The hip-hop artist and author writes her own headlines, keeps up with her mailing list, and grows at her own pace.

Dessa talks to students in Jimena Bermejo’s Business of Professional Music class.
Image by Nick Balkin

The rapper Dessa, who performs as part of the hip-hop collective Doomtree and has built a thriving solo career, stopped by Berklee recently to talk to students in Jimena Bermejo’s Business of Professional Music class. In a rapid-fire discussion, Dessa offered her thoughts on a number of music business topics, from building a fan base to how much time to spend on different projects to the effectiveness of the old-fashioned mailing list. She also urged students to make sure they have multiple tools at their disposal, including a compelling, well-written artist bio. "I've written some of my own headlines," she said triumphantly, citing a line from Minneapolis Public Radio that compared her to both the writer Dorothy Parker and the rapper Mos Def. "I wrote that!" 
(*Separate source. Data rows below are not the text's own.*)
(** X2. Every builder overwrites all 16 entries: what it leaves does not
    depend on what the buffer held.  So a builder run on the output of
    another keeps nothing of it; a translation built over a rotation is
    the plain translation. *)
Theorem builders_overwrite_buffer `{Libm} (m1 m2 : list f32) :
  length m1 = 16%nat -> length m2 = 16%nat ->
  identityMatrix m1 = identityMatrix m2 /\
  (forall angle, createRotationMatrix angle m1
                 = createRotationMatrix angle m2) /\
  (forall x y, createTranslationMatrix x y m1
               = createTranslationMatrix x y m2) /\
  (forall sx sy, createScalingMatrix sx sy m1
                 = createScalingMatrix sx sy m2) /\
  (forall angle x y,
     createTranslationMatrix x y (createRotationMatrix angle m1)
     = createTranslationMatrix x y m2).
Proof.
  intros H1 H2.
  assert (Hid : identityMatrix m1 = identityMatrix m2)
    by (sixteen m1; sixteen m2; reflexivity).
  assert (Hid' : forall m, length m = 16%nat ->
                           identityMatrix m = identityMatrix m2)
    by (intros m Hm; sixteen m; sixteen m2; reflexivity).
  split; [exact Hid|].
  unfold createRotationMatrix, createTranslationMatrix, createScalingMatrix.
  rewrite Hid. repeat split; try reflexivity.
  intros angle x y. rewrite Hid'; [reflexivity|].
  unfold store. now rewrite !length_insert, length_identityMatrix.
Qed.

Lemma builders_overwrite_buffer_witness :
  createTranslationMatrix f_0_5 f_0_75
    (@createRotationMatrix RefLibm.libm f_180_0 (replicate 16 S754_nan))
  = createTranslationMatrix f_0_5 f_0_75 (replicate 16 f_1_0).
Proof.
  exact (proj2 (proj2 (proj2 (proj2
           (@builders_overwrite_buffer RefLibm.libm
              (replicate 16 S754_nan) (replicate 16 f_1_0)
              eq_refl eq_refl)))) f_180_0 f_0_5 f_0_75).
Defined.

(** ** Render loop *)

(** One iteration, field by field. *)
Lemma frame_fields `{Libm} (st : State) (fr : Frame) :
  fst (frame st fr)
  = let currentFrame := d2f (glfwGetTime fr) in
    let starts := GLFW_KEY_SPACE fr && negb (isJumping st) in
    let jumping := isJumping st || GLFW_KEY_SPACE fr in
    let start := if starts then currentFrame else jumpStartTime st in
    let p := fdiv (fsub currentFrame start) (jumpDuration st) in
    {| translationX := offset_after (GLFW_KEY_LEFT fr) (GLFW_KEY_RIGHT fr)
                                    (translationX st);
       translationY := translationY st;
       rotationAngle := rotationAngle st;
       isJumping := jumping && flt p f_1_0;
       jumpHeight := if jumping
                     then if flt p f_1_0 then jump_arc p else f_0_0
                     else jumpHeight st;
       jumpSpeed := jumpSpeed st;
       jumpStartTime := start;
       jumpDuration := jumpDuration st;
       deltaTime := fsub currentFrame (lastFrame st);
       lastFrame := currentFrame;
       windowShouldClose := windowShouldClose st || closes fr |}.
Proof.
  destruct fr as [t esc l r sp cl g1 g2 g3].
  destruct st as [tx ty ra j h js jt jd dt lf wc].
  destruct esc, l, r, sp, cl, j, wc;
  cbv [frame handle_jump process_input update_time jumpProgress closes
       offset_after fst
       translationX translationY rotationAngle isJumping jumpHeight
       jumpSpeed jumpStartTime jumpDuration deltaTime lastFrame
       windowShouldClose set_translationX set_isJumping set_jumpHeight
       set_jumpStartTime set_deltaTime set_lastFrame
       glfwSetWindowShouldClose GLFW_KEY_ESCAPE GLFW_KEY_LEFT GLFW_KEY_RIGHT
       GLFW_KEY_SPACE close_requested glfwGetTime andb orb negb];
    try (destruct (flt (fdiv (fsub (d2f t) jt) jd) f_1_0));
    try (destruct (flt (fdiv (fsub (d2f t) (d2f t)) jd) f_1_0));
    reflexivity.
Qed.

Ltac frame_norm :=
  rewrite ?frame_uploaded, ?build_transform_eq, ?frame_fields;
  unfold with_exit_keys, with_arrow_keys, with_clock, closes,
    set_translationX, set_deltaTime, set_lastFrame,
    glfwSetWindowShouldClose;
  cbv zeta;
  cbn [translationX translationY rotationAngle isJumping jumpHeight
       jumpSpeed jumpStartTime jumpDuration deltaTime lastFrame
       windowShouldClose GLFW_KEY_ESCAPE GLFW_KEY_LEFT GLFW_KEY_RIGHT
       GLFW_KEY_SPACE close_requested glfwGetTime transform_uninit
       rotation_uninit finalTransform_uninit].

(** X3. After a frame the close flag is set exactly when it was set
    before, Escape was down or the window system asked to close.  Escape
    and the close request touch nothing else: the frame in which they
    arrive is processed and drawn like any other. *)
Theorem escape_only_sets_close_flag `{Libm} (st : State) (fr : Frame) :
  windowShouldClose (fst (frame st fr))
  = windowShouldClose st || GLFW_KEY_ESCAPE fr || close_requested fr /\
  forall escape close : bool,
    snd (frame st (with_exit_keys escape close fr)) = snd (frame st fr) /\
    glfwSetWindowShouldClose false
      (fst (frame st (with_exit_keys escape close fr)))
    = glfwSetWindowShouldClose false (fst (frame st fr)).
Proof.
  split.
  - frame_norm. now rewrite orb_assoc.
  - intros escape close. split; frame_norm; reflexivity.
Qed.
The following is an edited collection of the advice Dessa shared with the students. 

On Independence

“I call all my own shots, and the price I pay for that is relatively slow growth. But I want to have some longevity. In a business that favors youth and beauty, I want to make sure I can keep going after I don’t have either.”

On Authenticity

“People love humor. They love art. They love candor. Be nice. Be transparent. Be funny. Be kind.”
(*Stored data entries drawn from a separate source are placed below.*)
(** [a || d] on an optional string: [undefined] and the empty string are falsy. *)
Definition str_or (o : option string) (d : string) : string :=
  match o with
  | Some s => if String.eqb s EmptyString then d else s
  | None => d
  end.

(** [a || d] on an optional length. *)
Definition len_or (o : option nat) (d : nat) : nat :=
  match o with
  | Some n => if Nat.eqb n 0 then d else n
  | None => d
  end.

Definition Qnat (n : nat) : Q := inject_Z (Z.of_nat n).

(** ** Types *)

Inductive EdgeType := reference | similar | temporal | co_accessed | causal.

Record MemoryGraphConfig := {
  cfg_similarityThreshold : option Q;
  cfg_pageRankDamping : option Q;
  cfg_pageRankIterations : option nat;
  cfg_pageRankConvergence : option Q;
  cfg_maxNodes : option nat;
  cfg_enableAutoEdges : option bool
}.

(** [Required<MemoryGraphConfig>]; [communityAlgorithm] is read by no method
    and is left out. *)
Record Config := {
  similarityThreshold : Q;
  pageRankDamping : Q;
  pageRankIterations : nat;
  pageRankConvergence : Q;
  maxNodes : nat;
  enableAutoEdges : bool
}.

Definition DEFAULT_CONFIG : Config := {|
  similarityThreshold := 8 # 10;
  pageRankDamping := 85 # 100;
  pageRankIterations := 50;
  pageRankConvergence := 1 # 1000000;
  maxNodes := 5000;
  enableAutoEdges := true
|}.

Definition or_default {A} (o : option A) (d : A) : A :=
  match o with Some a => a | None => d end.

(** [{ ...DEFAULT_CONFIG, ...config }] *)
Definition merge_config (c : option MemoryGraphConfig) : Config :=
  match c with
  | None => DEFAULT_CONFIG
  | Some c => {|
      similarityThreshold :=
        or_default (cfg_similarityThreshold c) (similarityThreshold DEFAULT_CONFIG);
      pageRankDamping :=
        or_default (cfg_pageRankDamping c) (pageRankDamping DEFAULT_CONFIG);
      pageRankIterations :=
        or_default (cfg_pageRankIterations c) (pageRankIterations DEFAULT_CONFIG);
      pageRankConvergence :=
        or_default (cfg_pageRankConvergence c) (pageRankConvergence DEFAULT_CONFIG);
      maxNodes := or_default (cfg_maxNodes c) (maxNodes DEFAULT_CONFIG);
      enableAutoEdges :=
        or_default (cfg_enableAutoEdges c) (enableAutoEdges DEFAULT_CONFIG)
    |}
  end.

Record GraphNode := {
  node_id : string;
  category : string;
  confidence : Q;
  accessCount : nat;
  createdAt : Z
}.

Record GraphEdge := {
  targetId : string;
  type : EdgeType;
  weight : Q
}.

(** Modelled from the spec: the [metadata] record of a memory entry, declared
    in [types.ts]; the graph reads its optional [category] and [confidence]. *)
Record Metadata := {
  md_category : option string;
  md_confidence : option Q
}.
On Juggling Multiple Projects

“I think of it less like hunting—in which you’re very focused on one thing—and more like trapping. You have a lot of lines in the water—an array of potential projects simmering all at once—and you go where you feel a pull.”

On Building a Fan Base

“I’ve been amazed at how effective the mailing list still is. I’ve got a notebook and pen out at my shows like a Girl Scout—‘Sign up for my email list!’ But it works. Reaching out to local press can also be very effective. So much can be done even with no money.”

On Social Media

“When you’re posting about your art on social media, ask yourself, ‘Would I like to follow this account?’ Find a way to put your art front and center without saying, ‘Buy, buy, buy!’ all the time. You want to share your enthusiasm without sounding like the worst part of a used-car commercial.”